Elle l'a regardé avec incrédulité. « Qu'est-ce que ma cousine a à voir avec la stupidité de ta femme ? Tu connais la vérité et tu décides quand même de la soutenir ? N'oublie pas qu'Allah te regarde et qu'il te posera des questions sur l'injustice entre nous. » Elle est sortie en trombe du salon. Ça lui a fait tellement mal, mais elle avait déjà pris sa décision, elle n'allait plus jamais pleurer. Elle n'allait pas gaspiller ses larmes sur quelqu'un qui se souciait seulement de la contrarier.
Muhsin a tourné son regard vers Amira, sans se soucier qu'elle pleure encore. « Pourquoi tu l'as giflée ? Comment oses-tu même la toucher ? » lui a-t-il demandé. Elle a reculé un peu. « Mais... Je ne l'ai pas fait, elle ment. »
« Oh, s'il te plaît, j'ai tout vu ! Je t'ai juste défendue parce que j'en avais envie. Permets-moi de te prévenir, Amira, ce n'est pas parce que je te laisse faire ce que tu veux que tu as le droit de toucher ma femme comme ça. Je ne veux plus que ça se reproduise. Tu fais ce que tu veux et elle fait ce qu'elle veut ! Sinon, on va avoir un sérieux problème. » Sur ce, il s'est éloigné nonchalamment et l'a laissée là.

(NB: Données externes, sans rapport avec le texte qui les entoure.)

(* ===== verification/MergeTerms.v ===== *)
(** * The merge of the dictionaries

    [merge_terms] walks the dictionaries of all sources with cursors.  Each term of a
    source ends up in exactly one merged term, the merged terms are strictly sorted,
    and the references of a merged term are the entries of the sources that have it
    ([merged_terms]); the fuel, one round for each term, is enough. *)
From S2P Require Import Prelude Postgres Fieldnorm SegmentFormat Compression Storage SegmentIO.
From S2P Require Import Docmap SegmentScan ScanFacts Memtable SegmentWrite SegmentWriteFacts.
From S2P Require Import SegmentEmit SegmentLayout SegmentOpen SegmentContent Merge MergeWrite MergeReaders.

Abbreviation dict := (list (list byte * TpDictEntry)).

(** ** The cursor of one source *)

Section Cursor.
Context `{PgLayoutLaws} `{FreeSpaceMapLaws} `{ItemPointerOps} `{QSort} `{HashSeq}.
Context (st : Storage) (src : source) (Hsrc : source_at st src).
Abbreviation h := (so_header src).
Abbreviation s := (stream st (so_pages src)).
Abbreviation I := (source_reader st src).
#[local] Instance access : SegmentAccess TpSegmentReader := reader_access st.

(** The cached string offsets. *)
Definition offsets_cached (offsets : list Z) : Prop :=
  forall (k : nat) t e, so_dict src !! k = Some (t, e) -> exists off, offsets !! k = Some off /\
    at_offset s (strings_offset h + off) (u32_bytes (zlen t) ++ t).

(** The cursor stands before the terms [rem]. *)
Record term_cursor (ms : TpMergeSource) (rem : dict) : Prop := {
  tc_num : ms_num_terms ms = zlen (so_dict src);
  tc_offsets : offsets_cached (ms_string_offsets ms);
  tc_place : match rem with
    | [] => ms_exhausted ms = true
    | (t, e) :: _ => ms_exhausted ms = false /\ ms_current_term ms = t /\ ms_current_entry ms = e /\
        exists k : nat, ms_current_idx ms = Z.of_nat k /\ rem = drop k (so_dict src)
    end;
}.

Lemma dict_count : zlen (so_dict src).*1 = zlen (so_dict src).
Proof. apply zlen_fmap. Qed.

Lemma dict_limit : zlen (so_dict src) < 2 ^ 31.
Proof. rewrite <- dict_count. apply (da_limit _ _ _ _ (sat_dict _ _ Hsrc)). Qed.

Lemma read_term_ok ms (k : nat) t e r : I r -> offsets_cached (ms_string_offsets ms) ->
  so_dict src !! k = Some (t, e) -> runs I (merge_read_term_at_index st ms (Z.of_nat k)) r t.
Proof.
  intros Hr Hoff Hk. destruct (Hoff k t e Hk) as (off & Ho & Ha).
  unfold merge_read_term_at_index. apply ensures_bind, ensures_gets.
  change (sheader r) with (r_header r). rewrite (sr_header _ _ _ Hr).
  apply ensures_bind. eapply ensures_lift; [unfold zread; by rewrite zget_nat, Ho|].
  pose proof (source_size st src Hsrc) as H32. pose proof (zlen_nonneg t).
  pose proof (at_offset_app_l _ _ _ _ Ha) as Ha1. pose proof (at_offset_app_r _ _ _ _ Ha) as Ha2.
  pose proof Ha as (Ho1 & Hb1 & _). rewrite zlen_app in Hb1.
  assert (E4 : zlen (u32_bytes (zlen t)) = 4) by (unfold zlen; by rewrite length_u32_bytes).
  rewrite E4 in Hb1, Ha2. cbv zeta. rewrite !(wrap_small 32 (strings_offset h + off)) by lia.
  eapply (ensures_bind_runs I).
  { apply (source_read_u32 st src Hsrc r _ (zlen t) Hr); [lia|exact Ha1]. }
  intros r1 Hr1. rewrite wrap_small by lia.
  eapply (ensures_bind_runs I); [by apply (source_sread st src Hsrc r1 _ t)|].
  intros r2 Hr2. apply ensures_ret. split; [|done]. apply c_str_id.
  apply (Forall_lookup_1 (fun t => x00 ∉ t) (so_dict src).*1 k); [apply (da_no_nul _ _ _ _ (sat_dict _ _ Hsrc))|].
  by rewrite list_lookup_fmap, Hk.
Qed.

Lemma advance_to ms (k : nat) r : I r -> ms_num_terms ms = zlen (so_dict src) ->
  offsets_cached (ms_string_offsets ms) -> ms_exhausted ms = false ->
  u32 (ms_current_idx ms + 1) = Z.of_nat k -> 
  ensures (merge_source_advance st ms) r (fun res r' => I r' /\
    (res.1 = true <-> (k < length (so_dict src))%nat) /\ term_cursor res.2 (drop k (so_dict src))).
Proof.
  intros Hr Hn Hoff Hex Hk. unfold merge_source_advance. rewrite Hex, Hk, Hn. cbv zeta.
  destruct (Z.leb_spec (zlen (so_dict src)) (Z.of_nat k)) as [L|L].
  { apply ensures_ret. cbn [fst snd]. split; [done|]. unfold zlen in L.
    split; [split; [done|lia]|]. rewrite drop_ge by lia. by split. }
  destruct (lookup_lt_is_Some_2 (so_dict src) k) as [[t e] Hl]; [unfold zlen in L; lia|].
  apply ensures_bind, ensures_gets. change (sheader r) with (r_header r). rewrite (sr_header _ _ _ Hr).
  eapply (ensures_bind_runs I); [by eapply read_term_ok|]. intros r1 Hr1.
  eapply (ensures_bind_runs I).
  { eapply (source_reads st src Hsrc), (read_dict_entry_ok h s _ _ None (sat_dict _ _ Hsrc)).
    - by apply reads_source.
    - by rewrite list_lookup_fmap, Hl. }
  intros r2 Hr2. apply ensures_ret. split; [done|]. cbn [fst snd]. apply lookup_lt_Some in Hl as Hlt.
  split; [done|]. rewrite (drop_S _ _ _ Hl). split; [done|done|]. cbn. split; [done|]. split; [done|].
  split; [done|]. exists k. split; [done|]. symmetry. by apply drop_S.
Qed.

Lemma merge_cursor_advance_ok ms t e rem r : I r -> term_cursor ms ((t, e) :: rem) ->
  ensures (merge_source_advance st ms) r (fun res r' => I r' /\ term_cursor res.2 rem).
Proof.
  intros Hr [Hn Hoff (Hex & _ & _ & k & Hk & Hrem)].
  assert (Hlt : (k < length (so_dict src))%nat).
  { destruct (decide (k < length (so_dict src))%nat); [done|]. by rewrite drop_ge in Hrem by lia. }
  pose proof dict_limit. unfold zlen in *.
  eapply ensures_mono; [apply (advance_to ms (S k) r); try done; rewrite Hk, wrap_small by lia; lia|].
  intros res r' (Hr' & _ & Hc). split; [done|].
  replace rem with (drop (S k) (so_dict src)); [done|].
  destruct (lookup_lt_is_Some_2 _ _ Hlt) as [p Hp]. rewrite (drop_S _ _ _ Hp) in Hrem. by injection Hrem as _ ->.
Qed.

Lemma decode_array_lookup {A} w (dec : list byte -> A) n bs (i : nat) : (i < n)%nat ->
  decode_array w dec n bs !! i = Some (dec (take w (drop (w * i) bs))).
Proof.
  revert bs i. induction n as [|n IH]; intros bs i Hi; [lia|]. cbn [decode_array].
  destruct i as [|i]; [by rewrite Nat.mul_0_r, drop_0|]. rewrite lookup_cons.
  rewrite (IH (drop w bs) i) by lia. by rewrite drop_drop, Nat.mul_succ_r, Nat.add_comm.
Qed.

Dalia est entrée dans sa chambre pour retrouver Amrah en train de faire ses bagages. Elle s'est approchée d'elle et l'a bombardée de questions. « Je ne peux pas rester ici et regarder ça t'arriver. Je ne peux tout simplement pas et je dois en parler à tante Amina. Je sais qu'ils te maltraitent, mais tu refuses de parler. Je sais que tu as mal, Dalia. Tu crois que je ne t'entends pas pleurer dans la salle de bain ou quand il te crie dessus ? Je sais ça depuis des mois, mais j'ai décidé de me mêler de mes affaires et de te laisser gérer ça, mais plus maintenant. Je ne peux pas te laisser devenir Binta, non. » elle a continué à faire ses bagages pendant que Dalia restait là, à la fixer.